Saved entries
╭──

(* ===== verification/Restart.v ===== *)
(** * The SDK over many processes

    A process opens the directory of its database with [ZeroSdk::open], works and ends: it is
    closed, or killed at any point of an operation, after which no call of it reaches the disk
    (a database that refuses every further call, as [Faults] has it). The next process opens
    what is there. *)

From Stdlib Require Import ZArith Lia Strings.Byte.
From stdpp Require Import base tactics gmap strings sorting numbers countable list.
From S2P Require Import Prelude Bytes Store Mem Aad Db Dedupe Outbox.
From S2P Require Import Contacts Net Dm Group GroupOps Inbox DmReceive NeuralKey Sdk Faults.
#[local] Open Scope nat_scope.

Section sessions.
Context `{R : RocksDB} `{P : PostcardLib} `{B : Blake3} `{BK : Blake3Keyed} `{ZK : ZidKeys}.
Context `{!Postcard OutboxEntry, !Postcard Contact, !Postcard Conversation, !Postcard Message,
          !Postcard DmSectorPayload, !Postcard ReceiptPayload, !Postcard InboxEntry,
          !Postcard GroupManifest, !Postcard GroupMessage}.

(** The operations of one process and their outcomes; nothing runs when the open fails. *)
Definition run_session (key : NeuralKey) (ops : list sdk_op)
    : io Directory SdkError (list (result SdkError sdk_value)) := λ dir,
  match sdk_open dir key with
  | Ok (db, sdk) =>
      let (db', rs) := Prelude.history (run_sdk sdk) ops db in
      (directory db', Ok rs)
  | Err e => (dir, Err e)
  end.

(** The services that every process of [key] gets. *)
Definition facade (key : NeuralKey) : ZeroSdk :=
  let identity := mkIdentityId (identity_id_bytes key) in
  let machine := derive_default_machine_id identity in
  mkZeroSdk (mkContactStore identity) (mkDmService identity machine (mkContactStore identity))
    (mkInboxService identity machine) identity machine.

Lemma sdk_open_facade dir key :
  sdk_open dir key = match DB_open_cf_descriptors dir ALL_CFS with
    | Ok db => Ok (db, facade key) | Err e => Err (SdkStorage (Rocks e)) end.
Proof using. unfold sdk_open, open_raw, open. by destruct (DB_open_cf_descriptors dir ALL_CFS). Qed.

(** Each process continues from the state that the one before it has left. *)
Inductive sessions_run (sdk : ZeroSdk) : sdk_state → list (list sdk_op) →
    list (result SdkError (list (result SdkError sdk_value))) → sdk_state → Prop :=
| sessions_nil S : sessions_run sdk S [] [] S
| session_unopened S ops rest e outs S' :
    sessions_run sdk S rest outs S' → sessions_run sdk S (ops :: rest) (Err e :: outs) S'
| session_ran S ops rest rs outs S1 S' :
    fault_run sdk S ops rs S1 → sessions_run sdk S1 rest outs S' →
    sessions_run sdk S (ops :: rest) (Ok rs :: outs) S'.
End sessions.

Section restart.
Context `{F : RocksFaults} `{P : PostcardLib} `{B : Blake3} `{BK : Blake3Keyed} `{ZK : ZidKeys}.
Context `{!Postcard Contact, !PostcardOk Contact, !Postcard OutboxEntry, !PostcardOk OutboxEntry,
          !Postcard Conversation, !PostcardOk Conversation, !Postcard Message,
          !PostcardOk Message, !Postcard DmSectorPayload, !PostcardOk DmSectorPayload,
          !Postcard ReceiptPayload, !PostcardOk ReceiptPayload, !Postcard InboxEntry,
          !PostcardOk InboxEntry, !Postcard GroupManifest, !PostcardOk GroupManifest,
          !Postcard GroupMessage, !PostcardOk GroupMessage}.
Implicit Types (db : DB) (S : sdk_state).

(** Whoever opens the directory finds the state. *)
Definition holds (dir : Directory) S : Prop :=
  ∀ db, DB_open_cf_descriptors dir ALL_CFS = Ok db → sdk_repr (contents db) S.

(** Every open succeeds and nothing fails afterwards. *)
Definition all_well : Prop :=
  ∀ dir, ∃ db, DB_open_cf_descriptors dir ALL_CFS = Ok db ∧ healthy db.

Lemma holds_directory db S : sdk_repr (contents db) S → holds (directory db) S.
Proof using ROk. intros HS db' Ho. by rewrite (open_durable db _ db' Ho). Qed.

Lemma open_opened dir db : DB_open_cf_descriptors dir ALL_CFS = Ok db → opened db.
Proof using ROk. intros Ho cf. by eapply open_handles. Qed.

(** One process on a disk that may fail. *)
Lemma session_step key ops dir S :
  holds dir S → sdk_wf S →
  let (dir', out) := run_session key ops dir in
  ∃ S', match out with Ok rs => fault_run (facade key) S ops rs S' | Err _ => S' = S end ∧
    holds dir' S' ∧ sdk_wf S'.
Proof using All.
  intros HS Hw. unfold run_session. rewrite sdk_open_facade.
  destruct (DB_open_cf_descriptors dir ALL_CFS) as [db|e] eqn:Ho; [|by exists S].
  pose proof (faults_contained (facade key) ops db S (open_opened _ _ Ho) (HS _ Ho) Hw) as H.
  destruct (Prelude.history _ ops db) as [db' rs]. destruct H as (S' & Hrun & _ & HS' & Hw').
  exists S'. split_and!; [done|by apply holds_directory|done].
Qed.

(** One process on a disk that does not. *)
Lemma session_well key ops dir S :
  all_well → holds dir S → sdk_wf S →
  let (S', rs) := Prelude.history (spec_sdk (facade key)) ops S in
  ∃ dir', run_session key ops dir = (dir', Ok rs) ∧ holds dir' S' ∧ sdk_wf S'.
Proof using PostcardOk0 PostcardOk1 PostcardOk2 PostcardOk3 PostcardOk4 PostcardOk5 PostcardOk6
  PostcardOk7 PostcardOk8.
  intros Hwell HS Hw. destruct (Hwell dir) as (db & Ho & Hh).
  pose proof (sdk_history (facade key) ops db S (conj Hh (open_opened _ _ Ho)) (HS _ Ho) Hw) as H.
  destruct (Prelude.history (spec_sdk _) ops S) as [S' rs]. destruct H as (db' & Hrun & _ & HS' & Hw').
  exists (directory db'). unfold run_session. rewrite sdk_open_facade, Ho, Hrun.
  split_and!; [done|by apply holds_directory|done].
Qed.

(** State survives. Whatever processes open the database one after the other, run any
    operations and end at any point, and whatever calls of the database fail meanwhile: each
    process finds what the one before it left. An operation that reports success has done
    exactly what its specification says (receiving a message, which may take a contact it could
    not read for a stranger, is the one exception), an operation that reports an error has left
    the state before it, the state after it, or one of the listed states between its writes,
    a process that could not open has changed nothing; and what the last one leaves represents
    a well-formed state. If nothing fails, the processes together behave as the specification
    does on all their operations in one go. *)
Theorem restarts_contained key sessions dir S :
  holds dir S → sdk_wf S →
  let (dir', outs) := Prelude.history (run_session key) sessions dir in
  (∃ S', sessions_run (facade key) S sessions outs S' ∧ holds dir' S' ∧ sdk_wf S') ∧
  (all_well →
   let (S', rs) := Prelude.history (spec_sdk (facade key)) (concat sessions) S in
   holds dir' S' ∧ ∃ each, outs = Ok <$> each ∧ concat each = rs ∧
     length <$> each = length <$> sessions).
Proof using All.
  revert dir S. induction sessions as [|ops rest IHs]; intros dir S HS Hw.
  { cbn. split; [exists S; split_and!; [constructor|done..]|]. intros _. split; [done|]. by exists []. }
  cbn [Prelude.history concat]. pose proof (session_step key ops dir S HS Hw) as Hstep.
  pose proof (λ Hwell, session_well key ops dir S Hwell HS Hw) as Hall.
  destruct (run_session key ops dir) as [dir1 out]. destruct Hstep as (S1 & Hout & HS1 & Hw1).
  pose proof (IHs dir1) as IH. destruct (Prelude.history (run_session key) rest dir1) as [dir2 outs].
  split.
  - destruct (IH S1 HS1 Hw1) as [(S2 & Hrun & HS2 & Hw2) _]. exists S2. split_and!; [|done|done].
    destruct out as [rs|e]; [by eapply session_ran|]. subst S1. by apply session_unopened.
  - intros Hwell. rewrite history_app. specialize (Hall Hwell).
    pose proof (history_length (spec_sdk (facade key)) ops S) as Hl.
    destruct (Prelude.history (spec_sdk _) ops S) as [S3 rs3].
    destruct Hall as (dir3 & [= <- ->] & HS3 & Hw3). destruct (IH S3 HS3 Hw3) as [_ Hrest].
    specialize (Hrest Hwell). destruct (Prelude.history _ (concat rest) S3) as [S4 rs4].
    destruct Hrest as (HS4 & each & -> & <- & Hlen). split; [done|]. exists (rs3 :: each).
    split_and!; [done|done|]. rewrite !fmap_cons. by f_equal.
Qed.
End restart.

(** ** Witness: the failing database of [Faults] and the database in memory, two processes each *)

#[local] Existing Instances mem_contact mem_contact_ok mem_outbox mem_outbox_ok mem_message
  mem_message_ok mem_conversation mem_conversation_ok mem_dm_payload mem_dm_payload_ok
  mem_receipt mem_receipt_ok mem_inbox mem_inbox_ok mem_manifest mem_manifest_ok mem_gmessage
  mem_gmessage_ok.

Definition mem_faults : @RocksFaults mem_rocks mem_rocks_ok.
Proof.
  split.
  - intros db cf k x [= <-]. done.
  - intros db cf k v. split; [done|by left].
  - intros db cf k. split; [done|by left].
  - intros db cf mode. by left.
  - intros db cf p. exists []. split; [constructor|]. left. by rewrite app_nil_r.
  - intros db. by exists db.
Defined.

(** The key of [alice]. *)
Definition alice_key : NeuralKey :=
  mkNeuralKey (arr_fit 32 (arr_bytes (identity_id_0 alice)) : zid_neural_key).

Definition two_processes : list (list sdk_op) := [take 3 sdk_sample_ops; drop 3 sdk_sample_ops].

(** The first process loses a write; the second goes on from there. *)
Lemma restarts_contained_witness :
  ((λ out, match out with Ok rs => is_ok <$> rs | Err _ => [] end) <$>
    (Prelude.history (run_session (R := Flaky.flaky_rocks) alice_key) two_processes Flaky.third_fails).2
    = [[true; true; false]; [true; true; false; false]]) ∧
  (∃ S', sessions_run (facade alice_key) sdk_empty two_processes
     (Prelude.history (run_session (R := Flaky.flaky_rocks) alice_key) two_processes Flaky.third_fails).2
     S' ∧ sdk_wf S') ∧
  holds (ROk := mem_rocks_ok)
    (Prelude.history (run_session (R := mem_rocks) alice_key) two_processes ∅).1
    (Prelude.history (spec_sdk (facade alice_key)) sdk_sample_ops sdk_empty).1.
Proof.
  split; [vm_compute; reflexivity|]. split.
  - pose proof (restarts_contained (F := Flaky.flaky_faults) alice_key two_processes Flaky.third_fails
      sdk_empty) as H.
    destruct (Prelude.history (run_session (R := Flaky.flaky_rocks) alice_key) two_processes Flaky.third_fails) as [dir' outs].
    destruct H as [(S' & Hrun & _ & Hw) _].
    + intros db [= <-]. apply sdk_empty_repr.
    + apply sdk_empty_wf.
    + by exists S'.
  - pose proof (restarts_contained (F := mem_faults) alice_key two_processes ∅ sdk_empty) as H.
    destruct (Prelude.history (run_session (R := mem_rocks) alice_key) two_processes ∅) as [dir' outs].
    destruct H as [_ H].
    + intros db [= <-]. apply sdk_empty_repr.
    + apply sdk_empty_wf.
    + change (concat two_processes) with sdk_sample_ops in H.
      destruct (Prelude.history (spec_sdk (facade alice_key)) sdk_sample_ops sdk_empty) as [S' rs].
      apply H. intros dir. by eexists.
Defined.
(** ** Several members *)

Definition three_machine_convergence : io DB panic () :=
  let owner := id_of x01 in let alice := id_of x02 in let bob := id_of x03 in
  gid ← group_of "convergence" [owner];
  adds gid owner alice;;
  adds gid owner bob;;
  promotes gid owner alice Admin;;
  let charlie := id_of x04 in
  adds gid alice charlie;;
  promotes gid owner bob Moderator;;
  removes gid bob charlie;;
  m1 ← sends gid owner (mkMachineId (fill16 x01)) "hello from owner" 11;
  m2 ← sends gid alice (mkMachineId (fill16 x02)) "hello from alice" 12;
  m3 ← sends gid bob (mkMachineId (fill16 x03)) "hello from bob" 13;
  the_message gid m1;;
  the_message gid m2;;
  the_message gid m3;;
  man_owner ← the_manifest gid;
  man_alice ← the_manifest gid;
  man_bob ← the_manifest gid;
  assert_eq man_owner man_alice;;
  assert_eq man_alice man_bob;;
  size_is man_owner 3;;
  role_is man_owner owner Owner;;
  role_is man_owner alice Admin;;
  role_is man_owner bob Moderator;;
  assert (negb (is_member man_owner charlie));;
  epoch_is man_owner 6.

Definition manifest_merge_convergence_across_dbs : io DB panic () :=
  let owner := id_of x01 in let alice := id_of x02 in
  gid ← group_of "merge-test" [owner];
  man_epoch0 ← the_manifest gid;
  adds gid owner alice;;
  man_epoch1 ← the_manifest gid;
  let merged := merge_manifests man_epoch1 man_epoch0 in
  assert_eq (man_mls_epoch merged) (man_mls_epoch man_epoch1);;
  assert_eq (length (man_members merged)) (length (man_members man_epoch1));;
  let merged_rev := merge_manifests man_epoch0 man_epoch1 in
  assert_eq merged merged_rev;;
  let merged_again := merge_manifests merged man_epoch1 in
  assert_eq merged merged_again.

╰──

> ASSIGNMENT
A verbatim transcription is required of the lines from the one with "sdk_sample_ops in H." through the final line of the entries above, and of nothing else.

> ANSWER SECTION
    + change (concat two_processes) with sdk_sample_ops in H.
      destruct (Prelude.history (spec_sdk (facade alice_key)) sdk_sample_ops sdk_empty) as [S' rs].
      apply H. intros dir. by eexists.
Defined.
(** ** Several members *)

Definition three_machine_convergence : io DB panic () :=
  let owner := id_of x01 in let alice := id_of x02 in let bob := id_of x03 in
  gid ← group_of "convergence" [owner];
  adds gid owner alice;;
  adds gid owner bob;;
  promotes gid owner alice Admin;;
  let charlie := id_of x04 in
  adds gid alice charlie;;
  promotes gid owner bob Moderator;;
  removes gid bob charlie;;
  m1 ← sends gid owner (mkMachineId (fill16 x01)) "hello from owner" 11;
  m2 ← sends gid alice (mkMachineId (fill16 x02)) "hello from alice" 12;
  m3 ← sends gid bob (mkMachineId (fill16 x03)) "hello from bob" 13;
  the_message gid m1;;
  the_message gid m2;;
  the_message gid m3;;
  man_owner ← the_manifest gid;
  man_alice ← the_manifest gid;
  man_bob ← the_manifest gid;
  assert_eq man_owner man_alice;;
  assert_eq man_alice man_bob;;
  size_is man_owner 3;;
  role_is man_owner owner Owner;;
  role_is man_owner alice Admin;;
  role_is man_owner bob Moderator;;
  assert (negb (is_member man_owner charlie));;
  epoch_is man_owner 6.

Definition manifest_merge_convergence_across_dbs : io DB panic () :=
  let owner := id_of x01 in let alice := id_of x02 in
  gid ← group_of "merge-test" [owner];
  man_epoch0 ← the_manifest gid;
  adds gid owner alice;;
  man_epoch1 ← the_manifest gid;
  let merged := merge_manifests man_epoch1 man_epoch0 in
  assert_eq (man_mls_epoch merged) (man_mls_epoch man_epoch1);;
  assert_eq (length (man_members merged)) (length (man_members man_epoch1));;
  let merged_rev := merge_manifests man_epoch0 man_epoch1 in
  assert_eq merged merged_rev;;
  let merged_again := merge_manifests merged man_epoch1 in
  assert_eq merged merged_again.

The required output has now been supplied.